### REQUIRED ACTION:
Please return the lines below verbatim, beginning at the one that has "phrase (s : S)" and stopping after the one that has "Import NLTKCollocations.", and add no other lines.

Excerpts from a dataset
⟨

(** A word of two or more characters without a space becomes more than
    two tokens, the word and then each of its characters. *)
Lemma tokens_long_word w :
  contains " " w = false → 2 ≤ String.length w → 2 < length (tokens w).
Proof.
  intros Hw Hlen. rewrite tokens_single_word by done.
  simpl. rewrite length_chars. lia.
Qed.

(** A one-character word does become the pair of itself. *)
Lemma tokens_one_char (a : ascii) :
  a ≠ " "%char →
  tokens (String a EmptyString) = [String a EmptyString; String a EmptyString].
Proof.
  intros Ha. apply tokens_single_word. simpl.
  by rewrite orb_false_r, Ascii.eqb_neq.
Qed.

(** The token computation never fails and leaves the state alone: a split
    has a first token. *)
Lemma candidates_of_tokens {S} phrase (s : S) :
  NLTKCollocations.candidates_of phrase s = (Ok (tokens phrase), s).
Proof.
  unfold NLTKCollocations.candidates_of, tokens.
  pose proof (split_not_nil " " phrase) as Hne.
  destruct (split " " phrase) as [|c0 [|c1 rest]]; done.
Qed.

(** ** The bigram association scorer *)

Section BigramScorer.
Context {F : Type}.
Import NLTKCollocations.
Local Abbreviation table := (defaultdict (list string) (list F)).
Implicit Types (d : table) (obj : NLTKCollocations.t F)
  (key : list string) (phrase : string).

(** *** Lookups on a [defaultdict(list)] *)

Lemma getitem_list_factory d key :
  list_factory d → getitem key d = (Ok (scores_at d key), touch key d).
Proof.
  unfold list_factory, getitem, scores_at, touch. intros Hf.
  destruct (data d !! key); [done|]. by rewrite Hf.
Qed.

Lemma touch_factory d key : default_factory (touch key d) = default_factory d.
Proof. unfold touch. by destruct (data d !! key). Qed.

Lemma touch_lookup d key k :
  data (touch key d) !! k =
    if decide (k = key) then Some (scores_at d key) else data d !! k.
Proof.
  unfold touch, scores_at. destruct (data d !! key) as [v|] eqn:Hk; simpl.
  - case_decide; by subst.
  - rewrite lookup_insert. repeat case_decide; by subst.
Qed.

Lemma touch_scores_at d key k : scores_at (touch key d) k = scores_at d k.
Proof.
  unfold scores_at at 1. rewrite touch_lookup. by case_decide; subst.
Qed.

Lemma touch_kept d key k v :
  data d !! k = Some v → data (touch key d) !! k = Some v.
Proof.
  intros Hk. rewrite touch_lookup. case_decide; [|done].
  subst. unfold scores_at. by rewrite Hk.
Qed.

Lemma touch_new d key k :
  data d !! k = None → data (touch key d) !! k ≠ None →
  k = key ∧ data (touch key d) !! k = Some [].
Proof.
  rewrite touch_lookup. intros Hk. case_decide; [|done].
  subst. unfold scores_at. by rewrite Hk.
Qed.

Lemma touch_missing d key :
  data d !! key = None →
  data (touch key d) !! key = Some []
  ∧ dom (data (touch key d)) = {[ key ]} ∪ dom (data d).
Proof.
  intros Hk. unfold touch. rewrite Hk. simpl.
  by rewrite lookup_insert_eq, dom_insert_L.
Qed.

(** *** Construction *)

Lemma for_each_build_step_factory l d :
  default_factory (snd (for_each l build_step d)) = default_factory d.
Proof.
  revert d. induction l as [|[[k0 k1] sc] l IH]; intros d; [done|].
  simpl. unfold bind, getitem, modify, ret.
  destruct (data d !! [k0; k1]) as [v|]; [by rewrite IH|].
  destruct (default_factory d) eqn:Hf; [|done].
  rewrite IH. simpl. by rewrite Hf.
Qed.

Lemma build_bigram_score_dict_factory l :
  list_factory (build_bigram_score_dict (F:=F) l).
Proof. apply for_each_build_step_factory. Qed.

Lemma init_wf c : wf (init (F:=F) c).
Proof. split; apply build_bigram_score_dict_factory. Qed.

(** *** One call, computed *)

Lemma try_body_run key (fr : frame F) :
  wf (self fr) →
  try_body key fr =
    (Ok tt,
     {| self := {| likelihood_ration_dict := likelihood_ration_dict (self fr);
                   chi_sq_dict := touch key (chi_sq_dict (self fr));
                   pmi_dict := touch key (pmi_dict (self fr)) |};
        response_list :=
          response_list fr
            ++ [first_or_zero (scores_at (pmi_dict (self fr)) key)]
            ++ [first_or_zero (scores_at (chi_sq_dict (self fr)) key)] |}).
Proof.
  intros [_ Hchi Hpmi].
  unfold try_body, bind, pmi_dict_getitem, chi_sq_dict_getitem.
  rewrite (getitem_list_factory _ _ Hpmi).
  assert (∀ (l : list F) fr',
    append_first_or_zero l fr' =
      (Ok tt, {| self := self fr';
                 response_list := response_list fr' ++ [first_or_zero l] |}))
    as Happ by (by intros [|? ?] ?).
  rewrite Happ. simpl. rewrite (getitem_list_factory _ _ Hchi).
  rewrite Happ. simpl. by rewrite <- app_assoc.
Qed.

Lemma get_pmi_score_run phrase obj :
  wf obj →
  get_pmi_score phrase obj =
    (Ok [first_or_zero (scores_at (pmi_dict obj) (tokens phrase));
         first_or_zero (scores_at (chi_sq_dict obj) (tokens phrase))],
     {| likelihood_ration_dict := likelihood_ration_dict obj;
        chi_sq_dict := touch (tokens phrase) (chi_sq_dict obj);
        pmi_dict := touch (tokens phrase) (pmi_dict obj) |}).
Proof.
  intros Hwf. unfold get_pmi_score, get_pmi_score_frame, bind.
  rewrite candidates_of_tokens. unfold try_except_KeyError.
  by rewrite try_body_run.
Qed.

Lemma get_pmi_score_wf phrase obj : wf obj → wf (snd (get_pmi_score phrase obj)).
Proof.
  intros Hwf. rewrite (get_pmi_score_run _ _ Hwf). destruct Hwf.
  split; simpl; unfold list_factory; by rewrite ?touch_factory.
Qed.

(** *** A history of calls *)

Lemma after_calls_wf obj history : wf obj → wf (after_calls obj history).
Proof.
  revert obj. induction history as [|p history IH]; intros obj Hwf; [done|].
  apply IH. by apply get_pmi_score_wf.
Qed.

Lemma after_calls_scores_at obj history key :
  wf obj →
  scores_at (pmi_dict (after_calls obj history)) key = scores_at (pmi_dict obj) key
  ∧ scores_at (chi_sq_dict (after_calls obj history)) key
    = scores_at (chi_sq_dict obj) key.
Proof.
  revert obj. induction history as [|p history IH]; intros obj Hwf; [done|].
  simpl. destruct (IH _ (get_pmi_score_wf p _ Hwf)) as [-> ->].
  rewrite (get_pmi_score_run _ _ Hwf). simpl.
  by rewrite !touch_scores_at.
Qed.

Lemma get_pmi_score_absent obj phrase :
  wf obj →
  scores_at (pmi_dict obj) (tokens phrase) = [] →
  scores_at (chi_sq_dict obj) (tokens phrase) = [] →
  fst (get_pmi_score phrase obj) = Ok [Int 0; Int 0].
Proof.
  intros Hwf Hpmi Hchi. rewrite (get_pmi_score_run _ _ Hwf). simpl.
  by rewrite Hpmi, Hchi.
Qed.


(** *** Single words

    The extent of the character-wise extension of line 77. *)

Lemma for_each_build_step_keys l d :
  (∀ k v, data d !! k = Some v → length k = 2) →
  ∀ k v, data (snd (for_each l build_step d)) !! k = Some v → length k = 2.
Proof.
  revert d. induction l as [|[[k0 k1] sc] l IH]; intros d Hd; [done|].
  simpl. unfold bind, getitem, modify, ret.
  assert (∀ (x : list F) d', (∀ k v, data d' !! k = Some v → length k = 2) →
            ∀ k v, data (store [k0; k1] x d') !! k = Some v → length k = 2)
    as Hstore.
  { intros x d' Hd' k v. simpl. rewrite lookup_insert.
    case_decide; [by subst|apply Hd']. }
  destruct (data d !! [k0; k1]) as [v0|]; [by apply IH, Hstore|].
  destruct (default_factory d); [|done].
  by apply IH, Hstore, Hstore.
Qed.

(** The constructor only enters pairs. *)
Lemma build_bigram_score_dict_keys l k :
  length k ≠ 2 → scores_at (build_bigram_score_dict (F:=F) l) k = [].
Proof.
  intros Hk. unfold scores_at.
  destruct (data (build_bigram_score_dict l) !! k) as [v|] eqn:Hv; [|done].
  apply for_each_build_step_keys in Hv; done.
Qed.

⟩

### SOLUTION BELOW:
Lemma candidates_of_tokens {S} phrase (s : S) :
  NLTKCollocations.candidates_of phrase s = (Ok (tokens phrase), s).
Proof.
  unfold NLTKCollocations.candidates_of, tokens.
  pose proof (split_not_nil " " phrase) as Hne.
  destruct (split " " phrase) as [|c0 [|c1 rest]]; done.
Qed.

(** ** The bigram association scorer *)

Section BigramScorer.
Context {F : Type}.
Import NLTKCollocations.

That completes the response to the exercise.